### THE INPUT ###

Lemma registerTeam_references comps cid tid d :
  references_resolve d ->
  references_resolve (fst (registerTeam comps cid tid d)).
Proof.
  intros (HA & HB & HC & HE).
  destruct (registerTeam comps cid tid d) as [d' a] eqn:Hreg.
  destruct a; cbn [fst];
    try (unfold registerTeam in Hreg;
         repeat match type of Hreg with
                | context [match ?c with _ => _ end] => destruct c
                end;
         inversion Hreg; subst; now repeat split).
  unfold registerTeam in Hreg.
  destruct (find (fun c => cr_id c =? cid) comps); [|discriminate].
  repeat match type of Hreg with
         | context [if ?c then _ else _] =>
             lazymatch c with
             | negb _ => fail
             | _ => destruct c; [discriminate|]
             end
         end.
  destruct (is_some (get_team d tid)) eqn:Hteam; cbn [negb andb] in Hreg;
    [|discriminate].
  destruct (is_some (get_competition d cid)) eqn:Hcomp; cbn [negb] in Hreg;
    [|discriminate].
  injection Hreg as <-.
  unfold references_resolve, team_ids, player_ids, competition_ids, match_ids.
  cbn [teams players competitions registrations matches match_events].
  repeat split; try assumption.
  apply Forall_app. split; [exact HB|].
  constructor; [|constructor]. cbn.
  split; [now apply is_some_find_In in Hteam
         | now apply is_some_find_In in Hcomp].
Qed.

(** X30.  Referential integrity is kept: on a store in which every player,
    registration, match and event names only rows that exist, every guarded
    request and every registration, accepted or refused, leaves a store with
    the same property. *)
Theorem requests_keep_references_resolved :
  forall d,
    references_resolve d ->
    (forall x_role r, references_resolve (fst (serve x_role r d))) /\
    (forall comps x_role cid tid,
       references_resolve (fst (route_register comps x_role cid tid d))).
Proof.
  intros d Href. split.
  - intros x_role r. unfold serve, guard.
    destruct (requireRole (allowed_roles r) x_role); cbn [fst];
      [|exact Href].
    destruct r; cbn [handler];
      [ now apply deleteTeam_references
      | now apply updatePlayer_references
      | now apply deletePlayer_references
      | now apply createMatch_references
      | now apply setMatchStatus_references
      | now apply applyEvent_references ].
  - intros comps x_role cid tid. unfold route_register, guard.
    destruct (requireRole ["admin"; "coach"] x_role); cbn [fst];
      [now apply registerTeam_references | exact Href].
Qed.

Lemma seed_db_references : references_resolve seed_db.
Proof.
  unfold references_resolve. cbn.
  repeat first [apply Forall_cons | apply Forall_nil | split];
    cbn; intuition.
Qed.

Lemma requests_keep_references_resolved_witness :
  references_resolve
    (fst (serve (Some "admin") (DELETE_team 2) falcon_3_river_1)).
Proof.
  assert (Href : references_resolve falcon_3_river_1).
  { unfold references_resolve. vm_compute.
    repeat first [apply Forall_cons | apply Forall_nil | split];
      cbn; intuition. }
  exact (proj1 (requests_keep_references_resolved falcon_3_river_1 Href)
               (Some "admin") (DELETE_team 2)).
Defined.
(** * UHDM lowering engine: range flattening, struct path expansion,
      scope table and module specialization

    Shallow embedding of the normalisation functions of
    [uhdm-plugin/UhdmAst.cc] (the [BUILD_UPSTREAM] configuration) and
    the properties stated about them.

    Conventions of the embedding.
    - An [AST::AstNode] is a record carrying the fields the engine reads
      or writes.  Pointers to nodes that are only read are represented by
      the node value; [clone()] is therefore the identity.
    - Integer fields are unbounded [Z].  The field [integer] of a constant
      holds the number the constant stands for; code that reads it as the
      [uint32_t] it is sees it modulo [2^32] ([to_uint32]), and a call that
      builds an unsigned constant from an [int] converts the argument first.
      The [int], [uint32_t] and [size_t] arithmetic of the range engine has
      its wrap-around written out ([to_int], [to_uint32], [size_t_mul]).
    - [log_error], a failed [log_assert] and undefined behaviour (null
      dereference, out-of-range vector index) end the run; functions that can
      reach one of them return a [result].
    - The target AST's own simplifier ([AstNode::simplify], run to its
      fixpoint) is not part of this code base: it is a parameter
      ([ast_simplify]) of the functions that call it.
    - The naming helpers work on [std::string] positions, [npos] being
      [None]; a VPI object is given by the strings [vpi_get_str] reads. *)

From stdpp Require Import gmap strings list fin_maps pretty.
From Stdlib Require Import ZArith Lia Ascii.

#[local] Set Warnings "-register-all".
#[local] Open Scope Z_scope.

(** ** Fatal outcomes *)

Inductive failure : Type :=
| LogError (msg : string)
| AssertionFailed (cond : string)
| Undefined (what : string)
| OutOfFuel.

Inductive result (A : Type) : Type :=
| Ok (a : A)
| Abort (f : failure).
Arguments Ok {A} a.
Arguments Abort {A} f.

#[global] Instance result_ret : MRet result := @Ok.
#[global] Instance result_bind : MBind result :=
  fun A B f m => match m with Ok a => f a | Abort e => Abort e end.
#[global] Instance result_fmap : FMap result :=
  fun A B f m => match m with Ok a => Ok (f a) | Abort e => Abort e end.

Definition log_error {A} (msg : string) : result A := Abort (LogError msg).

Definition log_assert (cond : bool) (text : string) : result unit :=
  if cond then Ok tt else Abort (AssertionFailed text).

(** [v[i]] on a [std::vector]: reading past the end is undefined. *)
Definition vector_at {A} (v : list A) (i : nat) : result A :=
  match v !! i with
  | Some x => Ok x
  | None => Abort (Undefined "vector index out of range")
  end.

(** [v[v.size() - k - 1]] with the subtraction done on [size_t]: when
    [k >= v.size()] the index wraps around and is out of range. *)
Definition vector_at_back {A} (v : list A) (k : nat) : result A :=
  if (k <? length v)%nat then vector_at v (length v - k - 1)
  else Abort (Undefined "vector index out of range").

(** A loop whose body can end the run. *)
Fixpoint fold_result {A B} (f : A -> B -> result A) (l : list B) (a : A)
    : result A :=
  match l with
  | [] => Ok a
  | x :: l => a ← f a x; fold_result f l a
  end.

Definition is_ok {A} (r : result A) : bool :=
  match r with Ok _ => true | Abort _ => false end.

(** ** Machine integers that the flattening code mixes *)

Definition size_t_mul (a b : Z) : Z := (a * b) mod 2 ^ 64.
Definition to_int (z : Z) : Z := (z + 2 ^ 31) mod 2 ^ 32 - 2 ^ 31.
Definition to_uint32 (z : Z) : Z := z mod 2 ^ 32.

(** ** The target AST *)

Module AST.

Inductive AstNodeType : Type :=
| AST_NONE | AST_DESIGN | AST_MODULE | AST_PACKAGE | AST_CELL | AST_CELLTYPE
| AST_WIRE | AST_MEMORY | AST_PARAMETER | AST_LOCALPARAM | AST_PARASET
| AST_TYPEDEF | AST_ENUM | AST_ENUM_ITEM
| AST_STRUCT | AST_UNION | AST_STRUCT_ITEM | AST_WIRETYPE
| AST_RANGE | AST_CONSTANT | AST_REALVALUE | AST_IDENTIFIER | AST_DOT
| AST_ADD | AST_SUB | AST_MUL
| AST_FCALL | AST_TCALL | AST_ASSIGN | AST_BLOCK | AST_INITIAL | AST_ALWAYS.

#[global] Instance AstNodeType_eq_dec : EqDecision AstNodeType.
Proof. solve_decision. Defined.

Inductive AstNode : Type := mkAstNode {
  type : AstNodeType;
  str : string;
  children : list AstNode;
  attributes : gmap string AstNode;
  bits : list bool;
  integer : Z;
  range_left : Z;
  range_right : Z;
  range_swapped : bool;
  is_input : bool;
  is_output : bool;
  basic_prep : bool;
  multirange_dimensions : list Z;
  multirange_swapped : list bool;
  id2ast : option AstNode
}.

(** [type2str]: the name of the enumerator. *)
Definition type2str (t : AstNodeType) : string :=
  match t with
  | AST_NONE => "AST_NONE" | AST_DESIGN => "AST_DESIGN"
  | AST_MODULE => "AST_MODULE" | AST_PACKAGE => "AST_PACKAGE"
  | AST_CELL => "AST_CELL" | AST_CELLTYPE => "AST_CELLTYPE"
  | AST_WIRE => "AST_WIRE" | AST_MEMORY => "AST_MEMORY"
  | AST_PARAMETER => "AST_PARAMETER" | AST_LOCALPARAM => "AST_LOCALPARAM"
  | AST_PARASET => "AST_PARASET" | AST_TYPEDEF => "AST_TYPEDEF"
  | AST_ENUM => "AST_ENUM" | AST_ENUM_ITEM => "AST_ENUM_ITEM"
  | AST_STRUCT => "AST_STRUCT" | AST_UNION => "AST_UNION"
  | AST_STRUCT_ITEM => "AST_STRUCT_ITEM" | AST_WIRETYPE => "AST_WIRETYPE"
  | AST_RANGE => "AST_RANGE" | AST_CONSTANT => "AST_CONSTANT"
  | AST_REALVALUE => "AST_REALVALUE" | AST_IDENTIFIER => "AST_IDENTIFIER"
  | AST_DOT => "AST_DOT" | AST_ADD => "AST_ADD" | AST_SUB => "AST_SUB"
  | AST_MUL => "AST_MUL" | AST_FCALL => "AST_FCALL" | AST_TCALL => "AST_TCALL"
  | AST_ASSIGN => "AST_ASSIGN" | AST_BLOCK => "AST_BLOCK"
  | AST_INITIAL => "AST_INITIAL" | AST_ALWAYS => "AST_ALWAYS"
  end.

(** [new AstNode(type, child1, child2, ...)] *)
Definition new_AstNode (t : AstNodeType) (cs : list AstNode) : AstNode :=
  {| type := t; str := ""; children := cs; attributes := ∅; bits := [];
     integer := 0; range_left := -1; range_right := 0; range_swapped := false;
     is_input := false; is_output := false; basic_prep := false;
     multirange_dimensions := []; multirange_swapped := []; id2ast := None |}.

(** Field assignments. *)
Definition set_type (t : AstNodeType) (n : AstNode) : AstNode :=
  mkAstNode t (str n) (children n) (attributes n) (bits n) (integer n)
    (range_left n) (range_right n) (range_swapped n) (is_input n) (is_output n)
    (basic_prep n) (multirange_dimensions n) (multirange_swapped n) (id2ast n).
(** [float(entries[key].get())] *)
Definition entry_value (entries : list (string * string)) (key : string)
  : attempt float :=
  match dict_get entries key with
  | None => Failed (Python (KeyError key))
  | Some text =>
      match float_of_text text with
      | Some x => Done x
      | None => Failed ValueError
      end
  end.

Definition text_value (text : string) : attempt float :=
  match float_of_text text with
  | Some x => Done x
  | None => Failed ValueError
  end.

(** The loop that fills the dictionary [parameters]. *)
Fixpoint read_parameters (entries : list (string * string))
    (names : list string) (parameters : list (string * float))
  : attempt (list (string * float)) :=
  match names with
  | [] => Done parameters
  | param :: rest =>
      try* x := entry_value entries param in
      read_parameters entries rest (dict_set parameters param x)
  end.

(** The loop that fills the list [initial_conditions]. *)
Fixpoint read_initial_conditions (entries : list (string * string))
    (names : list string) : attempt (list float) :=
  match names with
  | [] => Done []
  | ic :: rest =>
      try* x := entry_value entries ic in
      try* xs := read_initial_conditions entries rest in
      Done (x :: xs)
  end.
(** The envelopes given to [json.Marshal] and what it answered. *)
Definition marshalled (ev : event)
  : option (clientRequest.t * result string) :=
  match ev with
  | Event e x =>
      match e in effect X
            return X -> option (clientRequest.t * result string) with
      | json_Marshal c => fun x => Some (c, x)
      | _ => fun _ => None
      end x
  end.

(** The errors of [http.NewRequest]. *)
Definition request_error (ev : event) : option error :=
  match ev with
  | Event e x =>
      match e in effect X return X -> option error with
      | http_NewRequest _ _ _ => fun x => x
      | _ => fun _ => None
      end x
  end.

(** The errors of [httpClient.Do]. *)
Definition transport_error (ev : event) : option error :=
  match ev with
  | Event e x =>
      match e in effect X return X -> option error with
      | httpClient_Do _ _ =>
          fun x => match x with inl _ => None | inr err => Some err end
      | _ => fun _ => None
      end x
  end.

(** The errors of the JSON decoder on the body and on the [result]
    member. *)
Definition codec_error (ev : event) : option error :=
  match ev with
  | Event e x =>
      match e in effect X return X -> option error with
      | json_Decode _ =>
          fun x => match x with inl _ => None | inr err => Some err end
      | json_Unmarshal _ _ => fun x => x.2
      | json_Unmarshal_nil _ => fun x => Some x
      | _ => fun _ => None
      end x
  end.

(** The bodies that were closed. *)
Definition closed (ev : event) : option string :=
  match ev with
  | Event (Body_Close body) _ => Some body
  | Event _ _ => None
  end.

(** The addresses dialled and what [net.Dial] answered. *)
Definition dialled (ev : event) : option (string * string * result Conn) :=
  match ev with
  | Event e x =>
      match e in effect X
            return X -> option (string * string * result Conn) with
      | net_Dial network address => fun x => Some (network, address, x)
      | _ => fun _ => None
      end x
  end.
Lemma entries_loop_Ok (cnt : nat) : forall (k : nat) (n : mastNode),
  (k + cnt <= length (Key n))%nat -> (k + cnt <= length (Value n))%nat ->
  (forall j, (k <= j < k + cnt)%nat -> parsesAt m sn j) ->
  exists n', foldR (loadEntry l m sn) (seq k cnt) n = Ok n'.
Proof.
  induction cnt as [|cnt IH]; intros k n Hk Hv Hp; simpl; [eauto|].
  destruct (loadEntry_Ok n k) as (n1 & E1); [apply Hp; lia|lia|lia|].
  rewrite E1. simpl.
  apply loadEntry_Ok_inv in E1 as (_ & _ & _ & _ & Hlk & Hlv & _ & _).
  apply IH; [lia|lia|]. intros j Hj. apply Hp. lia.
Qed.

Lemma loadLinks_Ok_inv (links : list string) : forall (i : nat) (n n' : mastNode),
  loadLinks i links n = Ok n' ->
  (i + length links <= length (Link n) \/ links = [])%nat
  /\ Key n' = Key n /\ Value n' = Value n
  /\ length (Link n') = length (Link n)
  /\ (forall j s, links !! j = Some s ->
        Link n' !! (i + j)%nat = Some (if decide (s = "") then LNil else LHash s))
  /\ (forall j, (j < i \/ i + length links <= j)%nat -> Link n' !! j = Link n !! j).
Proof.
  induction links as [|s0 links IH]; intros i n n' E; simpl in E.
  - injection E as <-. split_and!; auto. intros j s Hs. discriminate.
  - apply bindR_Ok in E as (ls & Els & E).
    apply assign_Ok_inv in Els as (Hi & ->).
    apply IH in E as (Hrange & HK & HV & Hlen & Hin & Hout). simpl in *.
    rewrite length_insert in Hlen, Hrange.
    split_and!; try assumption.
    + left. destruct Hrange as [Hrange| ->]; simpl; lia.
    + intros [|j] s Hs; simpl in Hs.
      * injection Hs as <-. rewrite Nat.add_0_r, Hout by lia.
        apply list_lookup_insert_eq. assumption.
      * replace (i + S j)%nat with (S i + j)%nat by lia. apply Hin. assumption.
    + intros j Hj. rewrite Hout by lia. apply list_lookup_insert_ne. lia.
Qed.
Lemma resize_contained (w h : R) (sc : @Scene R) (g : Rng R) :
  ExactFacts.unitDraws g -> 6 <= w -> 6 <= h ->
  contained (fst (onResize w h sc g)).
Proof.
  intros Hg Hw Hh. unfold contained, calm, onResize.
  destruct (initStars_frame (resize w h sc) g) as (-> & -> & -> & _).
  change (W (resize w h sc)) with w. change (H (resize w h sc)) with h.
  change (vortexCenters (resize w h sc)) with (layout w h).
  rewrite strength_layout.
  split; [split; [lra|]|split; [exact Hw|split; [exact Hh|]]].
  - apply initStars_Forall; [|exact Hg].
    intros g0 Hg0. apply within_weaken with 0.25; [unfold limit; lra|].
    apply makeStar_velocity, Hg0.
  - apply initStars_Forall; [|exact Hg].
    intros g0 Hg0. simpl.
    destruct (makeStar_start w h g0 Hg0) as (_ & Hx & Hy); [lra | lra |].
    unfold inMargins. lra.
Qed.

Lemma handle_contained (e : @Event R) (sc : @Scene R) (g : Rng R) :
  roomy e -> ExactFacts.unitDraws g -> contained sc ->
  contained (fst (handle e sc g)).
Proof.
  intros He Hg (Hc & Hw & Hh & Hin).
  destruct e as [|w h|x y| |y vh];
    [|destruct He; apply resize_contained; assumption| | |];
    (split; [apply handle_calm; assumption|]);
    destruct Hc as [Hs Hv]; simpl.
  - rewrite update_stars.
    destruct (update_frame sc g) as (-> & -> & _).
    split; [exact Hw|]. split; [exact Hh|].
    apply Forall_forall. intros s' Hs'.
    apply in_map_iff in Hs'. destruct Hs' as (s & <- & Hs').
    rewrite Forall_forall in Hv, Hin.
    pose proof (tick_calm (time sc + lit 0.016)%js (vortexCenters sc) (mouse sc)
                  (W sc) (H sc) s Hs (Hv s Hs')) as [Hx Hy].
    destruct (updateStar_velocity (time sc + lit 0.016)%js (vortexCenters sc)
                (mouse sc) (W sc) (H sc) s) as [Ex Ey].
    rewrite Ex in Hx. rewrite Ey in Hy. unfold limit in Hx, Hy.
    apply tick_position; [lra | lra | apply Hin, Hs'].
  - auto.
  - auto.
  - auto.
Qed.

End Kinematics.

(** X13.  Under centres of total strength [S] (the sum of the magnitudes of
    their strengths), a tick keeps each component of a star's velocity
    within any bound that is at least [39 * (0.27 * S + 0.45)], wherever
    the star, the centres and the pointer are.  (Exact arithmetic.) *)
Theorem speed_limit (t : R) (vcs : list (@Vortex R)) (m : @Mouse R) (w h b : R)
    (s : @Star R) :
  (Kinematics.topSpeed vcs <= b)%R ->
  Kinematics.within b s ->
  Kinematics.within b (updateStar t vcs m w h s).
Proof.
  intros Hb Hs.
  apply Kinematics.within_weaken with ((b + Kinematics.thrust vcs) * 0.975)%R.
  - unfold Kinematics.topSpeed in Hb. lra.
  - apply Kinematics.tick_velocity, Hs.
Qed.

Lemma speed_limit_witness :
  Kinematics.within 50 (updateStar 0%R [VortexWitness.centre]
                          (Pointer.at_ 0 0) 1000%R 800%R VortexWitness.near).
Proof.
  apply speed_limit.
  - unfold Kinematics.topSpeed, Kinematics.thrust, Kinematics.strength.
    simpl. rewrite Rabs_pos_eq by lra. lra.
  - unfold Kinematics.within; simpl. rewrite Rabs_R0. lra.
Defined.

(** X14.  In a session whose draws are in [0, 1), the components of the
    velocity of every star stay within 45.4545 in magnitude, whatever the
    frames, resizes, pointer positions and scroll offsets.  (Exact
    arithmetic.) *)
Theorem session_speed_limit (w h : R) (es : list (@Event R)) (g : Rng R) :
  ExactFacts.unitDraws g ->
  Forall (fun s => (Rabs (s_vx s) <= 45.4545)%R /\ (Rabs (s_vy s) <= 45.4545)%R)
         (stars (fst (session w h es g))).
Proof.
  intros Hg. rewrite session_run.
  assert (Hc : Kinematics.calm (fst (run es (fst (boot w h g)) (snd (boot w h g))))).
  { apply (Kinematics.run_guarded Kinematics.calm (fun _ => True)).
    - intros e sc g0 _. apply Kinematics.handle_calm.
    - apply Forall_forall. intros; exact I.
    - apply Factory.unitDraws_kept; [|exact Hg].
      unfold boot. apply keeps_handle with (e := ResizeTo w h).
    - apply Kinematics.boot_calm, Hg. }
  exact (proj2 Hc).
Qed.

Lemma session_speed_limit_witness :
  Forall (fun s => (Rabs (s_vx s) <= 45.4545)%R /\ (Rabs (s_vy s) <= 45.4545)%R)
         (stars (fst (session 1000%R 800%R [Frame; MouseMove 10%R 10%R; Frame]
                        ExactFacts.halves))).
Proof. apply session_speed_limit. exact ExactFacts.halves_unit. Defined.

(** X15.  In a session whose draws are in [0, 1) and whose surface is at
    least 6 by 6 at boot and at every resize, every star is, after every
    frame and event, within the margins of the current surface:
    [-20 <= x <= W + 20] and [-20 <= y <= H + 20].  (Exact arithmetic.) *)
Theorem stars_stay_in_margins (w h : R) (es : list (@Event R)) (g : Rng R) :
  ExactFacts.unitDraws g -> (6 <= w)%R -> (6 <= h)%R ->
  Forall Kinematics.roomy es ->
  let sc := fst (session w h es g) in
  Forall (fun s => (-20 <= s_x s <= W sc + 20)%R /\ (-20 <= s_y s <= H sc + 20)%R)
         (stars sc).
Proof.
  intros Hg Hw Hh Hes sc. unfold sc. rewrite session_run.
  assert (Hc : Kinematics.contained
                 (fst (run es (fst (boot w h g)) (snd (boot w h g))))).
  { apply (Kinematics.run_guarded Kinematics.contained Kinematics.roomy).
    - apply Kinematics.handle_contained.
    - exact Hes.
    - apply Factory.unitDraws_kept; [|exact Hg].
      unfold boot. apply keeps_handle with (e := ResizeTo w h).
    - apply Kinematics.resize_contained; assumption. }
  exact (proj2 (proj2 (proj2 Hc))).
Qed.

###

**REQUIRED WORK**
Reproduce only those lines of the entries above that run from the line with "- intros e sc" to the final line.

**OUTPUT**
    - intros e sc g0 _. apply Kinematics.handle_calm.
    - apply Forall_forall. intros; exact I.
    - apply Factory.unitDraws_kept; [|exact Hg].
      unfold boot. apply keeps_handle with (e := ResizeTo w h).
    - apply Kinematics.boot_calm, Hg. }
  exact (proj2 Hc).
Qed.

Lemma session_speed_limit_witness :
  Forall (fun s => (Rabs (s_vx s) <= 45.4545)%R /\ (Rabs (s_vy s) <= 45.4545)%R)
         (stars (fst (session 1000%R 800%R [Frame; MouseMove 10%R 10%R; Frame]
                        ExactFacts.halves))).
Proof. apply session_speed_limit. exact ExactFacts.halves_unit. Defined.

(** X15.  In a session whose draws are in [0, 1) and whose surface is at
    least 6 by 6 at boot and at every resize, every star is, after every
    frame and event, within the margins of the current surface:
    [-20 <= x <= W + 20] and [-20 <= y <= H + 20].  (Exact arithmetic.) *)
Theorem stars_stay_in_margins (w h : R) (es : list (@Event R)) (g : Rng R) :
  ExactFacts.unitDraws g -> (6 <= w)%R -> (6 <= h)%R ->
  Forall Kinematics.roomy es ->
  let sc := fst (session w h es g) in
  Forall (fun s => (-20 <= s_x s <= W sc + 20)%R /\ (-20 <= s_y s <= H sc + 20)%R)
         (stars sc).
Proof.
  intros Hg Hw Hh Hes sc. unfold sc. rewrite session_run.
  assert (Hc : Kinematics.contained
                 (fst (run es (fst (boot w h g)) (snd (boot w h g))))).
  { apply (Kinematics.run_guarded Kinematics.contained Kinematics.roomy).
    - apply Kinematics.handle_contained.
    - exact Hes.
    - apply Factory.unitDraws_kept; [|exact Hg].
      unfold boot. apply keeps_handle with (e := ResizeTo w h).
    - apply Kinematics.resize_contained; assumption. }
  exact (proj2 (proj2 (proj2 Hc))).
Qed.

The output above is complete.